Wie könnte ich das nicht! Holmes hatte seinerzeit ein ganzes Wochenende lang vier Dutzend Kürbisse mit allen nur erdenklichen Waffen, Werkzeugen und anderweitigen Gegenständen malträtiert, was zur Folge gehabt hatte, dass Mrs. Hudson sonst so abwechslungsreiche Küche bis zum Ende des Monats in orangefarbener Monotonie gefangen war.

»Die Gasse, in der Willinghams Schatten gefunden wurde«, erklärte Holmes unterdessen weiter, »liegt genau zwischen dem Butcher und einem Armenhaus, das seit Anfang vergangener Woche renoviert wird und unter anderem ein neues Dach bekommt.

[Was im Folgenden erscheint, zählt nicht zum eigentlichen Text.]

(* ===== verification/Machine.v ===== *)
(** * The process and its interface to Windows

    The structures that cross the boundary (winapi/service.go,
    winapi/security.go), the entry points of Windows the program calls ([api]),
    and the process state [st] over which every package is modelled.

    Windows is not part of the sources: it is the class [Windows], a state
    [world] and a function [call] that answers a call in a world. An answer is
    the raw result of [syscall.Syscall]: the returned word, the thread's last
    error, and what was stored through the out-pointers. A theorem over an
    arbitrary instance holds for every behaviour of Windows; what a theorem
    relies on beyond that is a hypothesis about [call].

    The state also carries the list of the calls made so far with their answers
    ([st_trace]): the theorems about what a function does to the system are
    about the calls it adds. *)
From Stdlib Require Import ZArith Lia.
From stdpp Require Import base option list strings.
From S2P Require Import Prelude GoText Go WinConst.

Local Open Scope Z_scope.
Local Open Scope go_scope.

(** ** Structures *)

(** A [*uint16]: nil, or the units in memory from that address on. *)
Abbreviation ptr16 := (option (list Z)).

Record SERVICE_STATUS := {
  ss_ServiceType : Z;
  ss_CurrentState : Z;
  ss_ControlsAccepted : Z;
  ss_Win32ExitCode : Z;
  ss_ServiceSpecificExitCode : Z;
  ss_CheckPoint : Z;
  ss_WaitHint : Z
}.

Record SERVICE_TABLE_ENTRY := {
  te_ServiceName : ptr16;
  te_ServiceProc : Z
}.

Record QUERY_SERVICE_CONFIG := {
  qc_ServiceType : Z;
  qc_StartType : Z;
  qc_ErrorControl : Z;
  qc_BinaryPathName : ptr16;
  qc_LoadOrderGroup : ptr16;
  qc_TagId : Z;
  qc_Dependencies : ptr16;
  qc_ServiceStartName : ptr16;
  qc_DisplayName : ptr16
}.

Record SERVICE_DESCRIPTION := {
  sd_Description : ptr16
}.

(** [syscall.SIDAndAttributes] of the standard library; a [*SID] is an address. *)
Record SIDAndAttributes := {
  sa_Sid : Z;
  sa_Attributes : Z
}.

(** [tg_Groups] holds the entries in memory from [&Groups[0]] on. *)
Record Tokengroups := {
  tg_GroupCount : Z;
  tg_Groups : list SIDAndAttributes
}.

#[export] Instance SERVICE_STATUS_eq_dec : EqDecision SERVICE_STATUS.
Proof. solve_decision. Defined.
#[export] Instance SERVICE_TABLE_ENTRY_eq_dec : EqDecision SERVICE_TABLE_ENTRY.
Proof. solve_decision. Defined.
#[export] Instance SERVICE_DESCRIPTION_eq_dec : EqDecision SERVICE_DESCRIPTION.
Proof. solve_decision. Defined.
#[export] Instance QUERY_SERVICE_CONFIG_eq_dec : EqDecision QUERY_SERVICE_CONFIG.
Proof. solve_decision. Defined.

(** ** Entry points

    One constructor per procedure, its arguments in the order of the call; an
    out-pointer is part of the answer instead. A pointer to a constant structure
    stands for its contents; a pointer the program only passes as nil or copies
    is its address. *)
Inductive api :=
| CreateEventW (eventAttrs manualReset initialState : Z) (name : ptr16)
| SetEventP (event : Z)
| RegisterEventSourceW (uncServerName sourceName : ptr16)
| DeregisterEventSourceP (handle : Z)
| ReportEventW (log etype category eventId usrSId numStrings dataSize : Z)
    (strings : option (list ptr16)) (rawData : Z)
| RegCreateKeyExW (key : Z) (subkey : ptr16) (reserved : Z) (class : ptr16)
    (options desired sa : Z)
| RegDeleteKeyW (key : Z) (subkey : ptr16)
| RegSetValueExW (key : Z) (valueName : ptr16) (reserved vtype : Z) (buf : list Z) (bufsize : Z)
| AllocateAndInitializeSidP (identAuth : list Z)
    (subAuth subAuth0 subAuth1 subAuth2 subAuth3 subAuth4 subAuth5 subAuth6 subAuth7 : Z)
| FreeSidP (sid : Z)
| EqualSidP (sid1 sid2 : Z)
| OpenSCManagerW (machineName databaseName : ptr16) (access : Z)
| CloseServiceHandleP (handle : Z)
| CreateServiceW (mgr : Z) (serviceName displayName : ptr16)
    (access srvType startType errCtl : Z) (pathName loadOrderGroup : ptr16) (tagId : Z)
    (dependencies serviceStartName password : ptr16)
| OpenServiceW (mgr : Z) (serviceName : ptr16) (access : Z)
| DeleteServiceP (service : Z)
| StartServiceW (service numArgs : Z) (argVectors : option (list ptr16))
| QueryServiceStatusP (service : Z)
| ControlServiceP (service control : Z)
| StartServiceCtrlDispatcherW (serviceTable : list SERVICE_TABLE_ENTRY)
| SetServiceStatusP (service : Z) (serviceStatus : SERVICE_STATUS)
| ChangeServiceConfigW (service serviceType startType errorControl : Z)
    (binaryPathName loadOrderGroup : ptr16) (tagId : Z)
    (dependencies serviceStartName password displayName : ptr16)
| QueryServiceConfigW (service bufSize : Z)
| ChangeServiceConfig2W (service infoLevel : Z) (info : SERVICE_DESCRIPTION)
| QueryServiceConfig2W (service infoLevel buffSize : Z)
| GetCurrentThreadIdP
(* called through package syscall or by the assembly code *)
| CloseHandleP (handle : Z)
| WaitForSingleObjectP (handle waitMilliseconds : Z)
| RegOpenKeyExW (key : Z) (subkey : ptr16) (options desiredAccess : Z)
| RegCloseKeyP (key : Z)
| GetTokenInformationP (t infoClass infoLen : Z)
| OpenCurrentProcessTokenP
| CloseTokenP (t : Z)
| RegisterServiceCtrlHandlerExW (serviceName : ptr16) (handlerProc context : Z)
| MessageBeepP (uType : Z).

(** What each entry point stores through its out-pointers. *)
Definition out_of (p : api) : Type :=
  match p with
  | RegCreateKeyExW _ _ _ _ _ _ _ => (Z * Z)%type        (* key handle, disposition *)
  | AllocateAndInitializeSidP _ _ _ _ _ _ _ _ _ _ => Z   (* the SID *)
  | QueryServiceStatusP _ | ControlServiceP _ _ => SERVICE_STATUS
  | QueryServiceConfigW _ _ => (QUERY_SERVICE_CONFIG * Z)%type
  | QueryServiceConfig2W _ _ _ => (SERVICE_DESCRIPTION * Z)%type
  | RegOpenKeyExW _ _ _ _ => Z                            (* key handle *)
  | GetTokenInformationP _ _ _ => (Tokengroups * Z)%type
  | OpenCurrentProcessTokenP => Z                         (* token *)
  | _ => unit
  end.

(** The answer: the returned word, the last error, the out-values. *)
Record reply (p : api) := Answer {
  r_ret : Z;
  r_err : Z;
  r_out : out_of p
}.
Arguments Answer {p} r_ret r_err r_out.
Arguments r_ret {p} r.
Arguments r_err {p} r.
Arguments r_out {p} r.

Class Windows := {
  world : Type;
  call : ∀ p : api, world → reply p * world;
  (** [syscall.NewCallback]: a code address, or a panic *)
  new_callback : world → (Z + panic) * world;
  (** the argument vector in memory at an address: the strings' units *)
  argv_at : world → Z → option (list (list Z))
}.

(** ** The process *)

(** The package-level variables of svc/service.go that change after [init]. *)
Record pkgvars := {
  goWaitsH : Z;
  cWaitsH : Z;
  ssHandle : Z;
  sName : ptr16;
  sArgc : Z;
  sArgv : Z;
  ctlHandlerProc : Z
}.

Definition pkgvars_zero : pkgvars :=
  {| goWaitsH := 0; cWaitsH := 0; ssHandle := 0; sName := None; sArgc := 0; sArgv := 0;
     ctlHandlerProc := 0 |}.

(** A call made, with its answer. *)
Record entry := Entry {
  en_api : api;
  en_reply : reply en_api
}.

Section Process.
Context `{Windows}.

Record st := St {
  st_world : world;
  st_trace : list entry;
  st_vars : pkgvars
}.

Abbreviation M := (go st).

(** [syscall.Syscall]: the call happens and is recorded. *)
Definition syscall (p : api) : M (reply p) := λ s,
  let '(rep, w') := call p (st_world s) in
  (Ret rep, St w' (st_trace s ++ [Entry p rep]) (st_vars s)).

Definition set_vars (f : pkgvars → pkgvars) : M unit :=
  modify (λ s, St (st_world s) (st_trace s) (f (st_vars s))).

Definition calls (tr : list entry) : list api := en_api <$> tr.

Lemma calls_app tr tr' : calls (tr ++ tr') = calls tr ++ calls tr'.
Proof. apply fmap_app. Qed.

(** The rule of a call, for every answer, and for a known one. *)
Lemma wp_syscall p (Q : out (reply p) → st → Prop) s :
  (∀ rep w', call p (st_world s) = (rep, w') →
     Q (Ret rep) (St w' (st_trace s ++ [Entry p rep]) (st_vars s))) →
  wp (syscall p) Q s.
Proof. unfold wp, syscall. intros HQ. destruct (call p (st_world s)) as [rep w']. by apply HQ. Qed.

Lemma wp_set_vars f (Q : out unit → st → Prop) s :
  Q (Ret tt) (St (st_world s) (st_trace s) (f (st_vars s))) → wp (set_vars f) Q s.
Proof. done. Qed.

(** [makes s s' tr]: going from [s] to [s'] made exactly the calls [tr]. *)
Definition makes (s s' : st) (tr : list entry) : Prop := st_trace s' = st_trace s ++ tr.

Lemma makes_nil s : makes s s [].
Proof. unfold makes. by rewrite app_nil_r. Qed.

Lemma makes_trans s s' s'' tr tr' : makes s s' tr → makes s' s'' tr' → makes s s'' (tr ++ tr').
Proof. unfold makes. intros -> ->. by rewrite app_assoc. Qed.

Lemma makes_inj s s' tr tr' : makes s s' tr → makes s s' tr' → tr = tr'.
Proof. unfold makes. intros -> E. by apply app_inv_head in E. Qed.

End Process.
Arguments st : clear implicits.
Arguments st {H}.
Abbreviation M := (go st).

#[export] Hint Resolve makes_nil makes_trans : winsvc.

Ltac wp_go :=
  repeat (first
    [ wp_step
    | lazymatch goal with
      | |- wp (syscall _) _ _ => apply wp_syscall; intros ? ? ?
      | |- wp (set_vars _) _ _ => apply wp_set_vars
      end ]; cbn [st_trace st_vars st_world goWaitsH cWaitsH ssHandle sName sArgc sArgv
                  ctlHandlerProc]).

(** Computes the projections of a concrete trace; the answers' types are reduced
    too, so that the facts about them apply. *)
Ltac trace_cbn := cbn -[Z.eqb Z.ltb Z.leb Z.land Z.lor] in *.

In den Zeitungen wurde sogar über die großzügige Spende von Lord Claremont berichtet, die diese dringend nötigen Baumaßnahmen ermöglicht hat. Da haben wir also schon mal unsere Tatwaffe.«

»Damit es wie ein Überfall von Zwergen und nicht wie das Werk von ein paar Jacks aussieht?«

Holmes seufzte genervt, wenn auch nicht wegen der Finesse des Rippers und seiner brutalen Anhängerschaft.

»Jetzt denken Sie wieder wie ein Schriftsteller. Der Täter war ein einfacher Arbeiter, Watson, kein kriminelles Genie. Und hätte es wirklich wie ein Übergriff von Zwergen aussehen sollen, wären die Wunden an den Beinen und im Unterleib des Opfers. Das Ganze war mit Sicherheit nicht geplant. Willinghams Leibwächter, der hier in der Nähe einen Botengang zu erledigen hatte, wird mit einem der Handwerker Streit bekommen haben. Gut denkbar, dass der Täter ein Jack ist, aber nicht von grundlegender Bedeutung. Eines kam zum anderen, der Mann verfolgte sein Opfer, und in der Gasse schwang er wie Thor seinen Hammer. In dieser Gasse wäre der Troll auch wie vom Blitz getroffen gestorben, hätte ihn nicht zufällig ein Constable gefunden, dem Herkunft und Rasse egal sind. Oder der noch ein paar Skrupel hat.« Holmes sah mich an. »Es war nicht schwer, sich verkleidet unter die Arbeiter auf der Baustelle zu mischen. In der kurzen Zeit, die ich gestern bei ihnen verbracht habe, bekam ich zwar kein Geständnis zu hören und auch mit Prahlereien hielten sie sich zurück – aber es genügte, um herauszufinden, wann die Männer täglich Feierabend machen und geschlossen den Butcher aufsuchen, der in höchstem Maße geeignet ist, um denjenigen zu überführen, der jemandem wegen seiner feenländischen Herkunft fast den Schädel eingeschlagen hat.«

Wir verspürten wohl beide einiges an Unbehagen ob dieser hässlichen Wahrheit über den moralischen Verfall und die wachsende Macht des Hasses in unserer Stadt, denn den Rest der Fahrt nach Whitechapel schwiegen wir.

Ich nutzte die Stille zwischen uns, um über die Situation in London nachzudenken, für welche die Gewalttat, die Holmes aufklären wollte, sinnbildlich stand.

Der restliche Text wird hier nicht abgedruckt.